───── SUPPLIED DATA ─────

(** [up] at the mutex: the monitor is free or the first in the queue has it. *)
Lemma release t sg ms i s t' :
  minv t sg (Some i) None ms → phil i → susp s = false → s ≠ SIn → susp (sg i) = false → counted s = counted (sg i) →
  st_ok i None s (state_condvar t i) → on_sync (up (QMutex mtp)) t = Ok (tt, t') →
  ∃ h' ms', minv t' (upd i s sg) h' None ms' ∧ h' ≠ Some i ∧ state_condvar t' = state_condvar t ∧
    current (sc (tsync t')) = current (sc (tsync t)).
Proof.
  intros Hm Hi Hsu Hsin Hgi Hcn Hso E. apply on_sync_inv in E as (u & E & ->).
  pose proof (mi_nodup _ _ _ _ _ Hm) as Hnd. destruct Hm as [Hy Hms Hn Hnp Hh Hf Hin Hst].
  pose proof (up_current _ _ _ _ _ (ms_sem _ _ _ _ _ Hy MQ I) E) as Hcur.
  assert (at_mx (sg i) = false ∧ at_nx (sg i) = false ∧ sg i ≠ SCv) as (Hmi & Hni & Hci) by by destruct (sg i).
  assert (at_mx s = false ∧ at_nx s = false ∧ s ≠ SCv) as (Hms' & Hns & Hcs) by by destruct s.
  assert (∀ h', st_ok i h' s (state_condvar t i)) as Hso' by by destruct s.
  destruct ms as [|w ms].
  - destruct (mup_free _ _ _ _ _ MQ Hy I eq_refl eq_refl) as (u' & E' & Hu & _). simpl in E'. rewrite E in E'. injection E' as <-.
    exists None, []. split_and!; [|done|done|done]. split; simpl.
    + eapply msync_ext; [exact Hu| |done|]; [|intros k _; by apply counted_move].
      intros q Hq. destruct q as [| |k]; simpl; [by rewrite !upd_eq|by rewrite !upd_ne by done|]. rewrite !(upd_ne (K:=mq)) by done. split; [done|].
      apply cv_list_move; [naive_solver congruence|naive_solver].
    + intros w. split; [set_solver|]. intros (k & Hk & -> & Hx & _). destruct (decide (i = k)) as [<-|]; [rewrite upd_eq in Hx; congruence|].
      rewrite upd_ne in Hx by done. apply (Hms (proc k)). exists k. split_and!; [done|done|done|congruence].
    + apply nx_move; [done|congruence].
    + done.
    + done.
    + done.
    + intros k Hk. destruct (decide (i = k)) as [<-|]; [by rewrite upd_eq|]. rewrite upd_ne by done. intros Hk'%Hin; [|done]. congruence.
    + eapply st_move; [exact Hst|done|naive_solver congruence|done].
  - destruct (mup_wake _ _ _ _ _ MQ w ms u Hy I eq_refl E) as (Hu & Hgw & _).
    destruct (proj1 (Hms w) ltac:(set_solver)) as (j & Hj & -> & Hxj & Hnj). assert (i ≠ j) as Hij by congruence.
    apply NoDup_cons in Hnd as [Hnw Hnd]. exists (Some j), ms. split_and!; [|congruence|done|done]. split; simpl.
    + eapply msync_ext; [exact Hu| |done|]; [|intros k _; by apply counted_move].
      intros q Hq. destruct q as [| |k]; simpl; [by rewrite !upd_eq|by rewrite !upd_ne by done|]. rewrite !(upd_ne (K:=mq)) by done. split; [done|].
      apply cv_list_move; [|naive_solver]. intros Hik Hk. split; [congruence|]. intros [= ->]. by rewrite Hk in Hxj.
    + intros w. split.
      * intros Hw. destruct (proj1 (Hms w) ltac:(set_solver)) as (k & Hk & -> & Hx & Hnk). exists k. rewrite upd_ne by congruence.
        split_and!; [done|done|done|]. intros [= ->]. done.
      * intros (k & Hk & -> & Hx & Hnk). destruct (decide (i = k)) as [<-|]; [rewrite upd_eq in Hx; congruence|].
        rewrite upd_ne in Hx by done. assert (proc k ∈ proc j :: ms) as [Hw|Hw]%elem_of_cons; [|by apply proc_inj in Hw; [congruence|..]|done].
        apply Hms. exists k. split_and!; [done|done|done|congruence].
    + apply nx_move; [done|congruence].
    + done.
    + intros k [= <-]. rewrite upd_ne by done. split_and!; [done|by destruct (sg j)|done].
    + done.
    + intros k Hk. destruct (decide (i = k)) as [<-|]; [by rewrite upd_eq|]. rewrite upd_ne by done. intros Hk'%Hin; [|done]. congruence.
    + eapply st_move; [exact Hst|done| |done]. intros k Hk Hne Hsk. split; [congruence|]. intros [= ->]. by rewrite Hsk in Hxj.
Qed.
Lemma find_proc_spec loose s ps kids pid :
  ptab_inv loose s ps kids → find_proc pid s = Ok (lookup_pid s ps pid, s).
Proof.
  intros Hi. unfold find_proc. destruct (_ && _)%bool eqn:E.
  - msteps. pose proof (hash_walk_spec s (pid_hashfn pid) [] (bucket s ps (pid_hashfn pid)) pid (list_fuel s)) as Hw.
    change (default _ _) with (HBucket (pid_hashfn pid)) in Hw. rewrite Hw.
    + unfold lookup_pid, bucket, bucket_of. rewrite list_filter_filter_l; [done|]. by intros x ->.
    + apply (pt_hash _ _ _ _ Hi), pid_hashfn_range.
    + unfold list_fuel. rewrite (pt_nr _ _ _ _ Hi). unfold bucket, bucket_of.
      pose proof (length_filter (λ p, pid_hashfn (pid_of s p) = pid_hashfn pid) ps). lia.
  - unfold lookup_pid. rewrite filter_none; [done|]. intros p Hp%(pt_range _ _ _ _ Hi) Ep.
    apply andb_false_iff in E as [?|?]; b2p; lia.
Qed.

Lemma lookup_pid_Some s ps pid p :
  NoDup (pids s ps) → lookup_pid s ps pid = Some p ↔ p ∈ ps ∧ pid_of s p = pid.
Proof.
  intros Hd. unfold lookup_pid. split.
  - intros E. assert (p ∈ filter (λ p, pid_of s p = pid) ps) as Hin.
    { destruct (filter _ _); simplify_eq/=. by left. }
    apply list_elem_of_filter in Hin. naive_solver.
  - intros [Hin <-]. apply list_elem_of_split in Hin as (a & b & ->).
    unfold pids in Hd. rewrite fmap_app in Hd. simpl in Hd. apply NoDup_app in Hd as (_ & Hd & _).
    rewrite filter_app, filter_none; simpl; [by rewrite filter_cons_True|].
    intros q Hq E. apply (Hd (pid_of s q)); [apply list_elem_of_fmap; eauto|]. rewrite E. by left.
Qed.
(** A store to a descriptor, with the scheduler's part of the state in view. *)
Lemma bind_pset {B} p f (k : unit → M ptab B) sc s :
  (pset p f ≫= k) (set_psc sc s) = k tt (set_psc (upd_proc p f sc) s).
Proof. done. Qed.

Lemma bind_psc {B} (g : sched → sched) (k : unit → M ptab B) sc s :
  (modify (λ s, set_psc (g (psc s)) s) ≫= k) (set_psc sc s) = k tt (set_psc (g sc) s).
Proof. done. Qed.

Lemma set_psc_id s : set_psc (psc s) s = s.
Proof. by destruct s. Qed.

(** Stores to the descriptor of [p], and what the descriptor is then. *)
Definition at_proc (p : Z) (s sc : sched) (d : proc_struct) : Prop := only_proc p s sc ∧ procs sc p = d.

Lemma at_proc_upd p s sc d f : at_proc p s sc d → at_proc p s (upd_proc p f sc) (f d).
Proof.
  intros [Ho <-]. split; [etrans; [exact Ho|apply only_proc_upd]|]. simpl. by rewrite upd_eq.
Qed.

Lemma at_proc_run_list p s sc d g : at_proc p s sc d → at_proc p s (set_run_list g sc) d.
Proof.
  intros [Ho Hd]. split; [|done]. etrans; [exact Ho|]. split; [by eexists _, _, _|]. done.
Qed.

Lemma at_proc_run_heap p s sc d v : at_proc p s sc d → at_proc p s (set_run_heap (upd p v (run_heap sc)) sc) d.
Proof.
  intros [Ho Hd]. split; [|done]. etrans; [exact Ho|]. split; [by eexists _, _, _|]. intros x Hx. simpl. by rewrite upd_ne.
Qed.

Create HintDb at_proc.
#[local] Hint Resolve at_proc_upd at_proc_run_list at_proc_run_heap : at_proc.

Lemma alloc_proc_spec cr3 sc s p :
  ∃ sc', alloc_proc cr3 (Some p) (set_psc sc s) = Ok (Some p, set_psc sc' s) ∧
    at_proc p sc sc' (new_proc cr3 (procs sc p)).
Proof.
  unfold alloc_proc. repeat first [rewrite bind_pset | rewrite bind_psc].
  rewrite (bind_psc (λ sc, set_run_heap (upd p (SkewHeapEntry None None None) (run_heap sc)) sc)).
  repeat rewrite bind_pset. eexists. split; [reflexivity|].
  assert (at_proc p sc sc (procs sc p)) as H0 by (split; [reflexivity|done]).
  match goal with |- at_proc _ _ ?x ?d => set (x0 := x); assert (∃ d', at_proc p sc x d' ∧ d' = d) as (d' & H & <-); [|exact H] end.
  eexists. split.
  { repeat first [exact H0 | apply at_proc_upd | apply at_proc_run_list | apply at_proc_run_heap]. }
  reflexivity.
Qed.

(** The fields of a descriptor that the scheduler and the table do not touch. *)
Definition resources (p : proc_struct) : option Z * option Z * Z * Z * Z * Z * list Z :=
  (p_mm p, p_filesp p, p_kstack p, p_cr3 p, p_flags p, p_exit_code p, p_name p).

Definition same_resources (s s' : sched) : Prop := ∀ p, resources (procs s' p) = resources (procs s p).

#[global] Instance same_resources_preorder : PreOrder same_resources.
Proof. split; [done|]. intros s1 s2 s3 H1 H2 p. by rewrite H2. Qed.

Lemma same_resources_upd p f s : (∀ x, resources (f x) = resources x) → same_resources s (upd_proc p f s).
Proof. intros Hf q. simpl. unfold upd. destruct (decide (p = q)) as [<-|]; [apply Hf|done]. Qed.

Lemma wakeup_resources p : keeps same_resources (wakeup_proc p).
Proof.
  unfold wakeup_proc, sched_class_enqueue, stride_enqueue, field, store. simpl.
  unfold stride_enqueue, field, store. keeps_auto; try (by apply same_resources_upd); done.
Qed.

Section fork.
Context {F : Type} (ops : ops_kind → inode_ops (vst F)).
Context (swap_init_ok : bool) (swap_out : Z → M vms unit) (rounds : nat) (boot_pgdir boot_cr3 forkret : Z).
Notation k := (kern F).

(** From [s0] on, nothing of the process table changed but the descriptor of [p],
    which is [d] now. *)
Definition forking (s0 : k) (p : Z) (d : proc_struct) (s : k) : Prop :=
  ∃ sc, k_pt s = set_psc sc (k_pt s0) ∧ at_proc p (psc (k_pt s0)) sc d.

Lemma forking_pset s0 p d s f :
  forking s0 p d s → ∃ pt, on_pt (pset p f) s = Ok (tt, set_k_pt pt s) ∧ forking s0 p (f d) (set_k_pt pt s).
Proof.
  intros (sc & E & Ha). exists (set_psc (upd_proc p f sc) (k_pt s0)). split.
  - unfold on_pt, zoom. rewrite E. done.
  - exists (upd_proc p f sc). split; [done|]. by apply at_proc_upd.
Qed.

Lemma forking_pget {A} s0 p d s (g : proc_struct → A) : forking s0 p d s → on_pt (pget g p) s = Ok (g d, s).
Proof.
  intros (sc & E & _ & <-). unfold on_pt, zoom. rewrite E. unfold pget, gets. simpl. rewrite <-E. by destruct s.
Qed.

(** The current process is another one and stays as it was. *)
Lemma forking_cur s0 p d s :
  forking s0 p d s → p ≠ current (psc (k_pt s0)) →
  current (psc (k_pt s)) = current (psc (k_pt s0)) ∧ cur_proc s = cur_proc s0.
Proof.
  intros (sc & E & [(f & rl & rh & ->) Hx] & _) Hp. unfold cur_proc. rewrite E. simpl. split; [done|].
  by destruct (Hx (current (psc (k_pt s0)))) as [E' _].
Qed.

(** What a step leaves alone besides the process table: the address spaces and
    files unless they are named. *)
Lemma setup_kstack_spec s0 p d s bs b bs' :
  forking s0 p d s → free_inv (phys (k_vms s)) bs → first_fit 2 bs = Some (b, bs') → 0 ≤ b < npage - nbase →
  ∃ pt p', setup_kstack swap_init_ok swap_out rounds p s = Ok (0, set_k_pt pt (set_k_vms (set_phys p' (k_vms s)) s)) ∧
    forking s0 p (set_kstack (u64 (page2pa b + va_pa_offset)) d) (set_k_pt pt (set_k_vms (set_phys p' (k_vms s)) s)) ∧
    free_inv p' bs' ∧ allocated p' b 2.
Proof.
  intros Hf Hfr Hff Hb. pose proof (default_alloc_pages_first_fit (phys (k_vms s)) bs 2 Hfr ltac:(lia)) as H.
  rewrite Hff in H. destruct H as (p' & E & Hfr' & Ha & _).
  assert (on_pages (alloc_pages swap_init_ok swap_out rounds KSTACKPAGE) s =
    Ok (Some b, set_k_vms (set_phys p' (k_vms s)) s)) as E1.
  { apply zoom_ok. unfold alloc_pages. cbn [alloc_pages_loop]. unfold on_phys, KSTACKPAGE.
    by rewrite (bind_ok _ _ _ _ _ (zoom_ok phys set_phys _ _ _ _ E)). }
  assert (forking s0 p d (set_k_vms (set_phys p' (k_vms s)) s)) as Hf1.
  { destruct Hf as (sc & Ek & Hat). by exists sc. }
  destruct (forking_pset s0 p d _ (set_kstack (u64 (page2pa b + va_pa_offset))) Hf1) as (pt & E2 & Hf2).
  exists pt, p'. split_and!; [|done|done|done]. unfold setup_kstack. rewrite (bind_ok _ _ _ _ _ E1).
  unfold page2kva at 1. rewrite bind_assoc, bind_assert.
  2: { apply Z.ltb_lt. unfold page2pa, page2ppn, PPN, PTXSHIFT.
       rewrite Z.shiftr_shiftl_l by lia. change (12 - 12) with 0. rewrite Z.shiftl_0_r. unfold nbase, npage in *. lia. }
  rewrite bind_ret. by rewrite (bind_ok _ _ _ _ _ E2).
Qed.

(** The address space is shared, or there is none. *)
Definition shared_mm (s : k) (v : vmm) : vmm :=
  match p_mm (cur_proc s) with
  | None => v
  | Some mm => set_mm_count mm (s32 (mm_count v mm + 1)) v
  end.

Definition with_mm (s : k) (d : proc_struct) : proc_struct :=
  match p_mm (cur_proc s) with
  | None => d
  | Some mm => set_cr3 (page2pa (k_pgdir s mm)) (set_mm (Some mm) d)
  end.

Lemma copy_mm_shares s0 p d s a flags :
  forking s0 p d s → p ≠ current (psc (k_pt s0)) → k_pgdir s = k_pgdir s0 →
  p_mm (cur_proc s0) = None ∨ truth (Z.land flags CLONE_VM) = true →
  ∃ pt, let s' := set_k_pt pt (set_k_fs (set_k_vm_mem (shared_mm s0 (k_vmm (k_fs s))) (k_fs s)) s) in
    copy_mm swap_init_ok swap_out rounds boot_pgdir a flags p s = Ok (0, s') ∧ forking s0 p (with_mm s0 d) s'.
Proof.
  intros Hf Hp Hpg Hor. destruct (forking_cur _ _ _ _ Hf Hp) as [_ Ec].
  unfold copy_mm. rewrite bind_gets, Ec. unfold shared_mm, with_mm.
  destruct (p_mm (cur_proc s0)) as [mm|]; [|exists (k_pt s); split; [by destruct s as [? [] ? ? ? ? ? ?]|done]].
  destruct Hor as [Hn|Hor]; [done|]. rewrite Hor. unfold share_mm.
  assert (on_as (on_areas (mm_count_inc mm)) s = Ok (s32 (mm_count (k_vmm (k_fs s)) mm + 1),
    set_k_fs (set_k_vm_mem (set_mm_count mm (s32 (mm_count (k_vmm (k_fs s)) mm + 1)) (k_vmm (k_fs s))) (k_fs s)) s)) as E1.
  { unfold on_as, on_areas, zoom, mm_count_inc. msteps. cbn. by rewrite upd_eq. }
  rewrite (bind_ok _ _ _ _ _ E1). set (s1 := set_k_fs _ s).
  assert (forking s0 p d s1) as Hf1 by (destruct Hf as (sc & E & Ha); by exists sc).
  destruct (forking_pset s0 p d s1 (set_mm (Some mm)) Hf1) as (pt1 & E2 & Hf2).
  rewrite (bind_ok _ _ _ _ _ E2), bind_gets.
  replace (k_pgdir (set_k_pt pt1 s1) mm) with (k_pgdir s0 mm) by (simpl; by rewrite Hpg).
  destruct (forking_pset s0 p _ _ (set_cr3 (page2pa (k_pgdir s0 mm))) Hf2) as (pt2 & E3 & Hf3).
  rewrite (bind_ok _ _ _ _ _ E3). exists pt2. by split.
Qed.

─────

= WORK TASK =
Going back over the entries above, copy word for word every line from the one that has "Proof. by destruct s. Qed." on through the one that has "#[local] Hint Resolve".

= ANSWER SECTION =
Proof. by destruct s. Qed.

(** Stores to the descriptor of [p], and what the descriptor is then. *)
Definition at_proc (p : Z) (s sc : sched) (d : proc_struct) : Prop := only_proc p s sc ∧ procs sc p = d.

Lemma at_proc_upd p s sc d f : at_proc p s sc d → at_proc p s (upd_proc p f sc) (f d).
Proof.
  intros [Ho <-]. split; [etrans; [exact Ho|apply only_proc_upd]|]. simpl. by rewrite upd_eq.
Qed.

Lemma at_proc_run_list p s sc d g : at_proc p s sc d → at_proc p s (set_run_list g sc) d.
Proof.
  intros [Ho Hd]. split; [|done]. etrans; [exact Ho|]. split; [by eexists _, _, _|]. done.
Qed.

Lemma at_proc_run_heap p s sc d v : at_proc p s sc d → at_proc p s (set_run_heap (upd p v (run_heap sc)) sc) d.
Proof.
  intros [Ho Hd]. split; [|done]. etrans; [exact Ho|]. split; [by eexists _, _, _|]. intros x Hx. simpl. by rewrite upd_ne.
Qed.

Create HintDb at_proc.
#[local] Hint Resolve at_proc_upd at_proc_run_list at_proc_run_heap : at_proc.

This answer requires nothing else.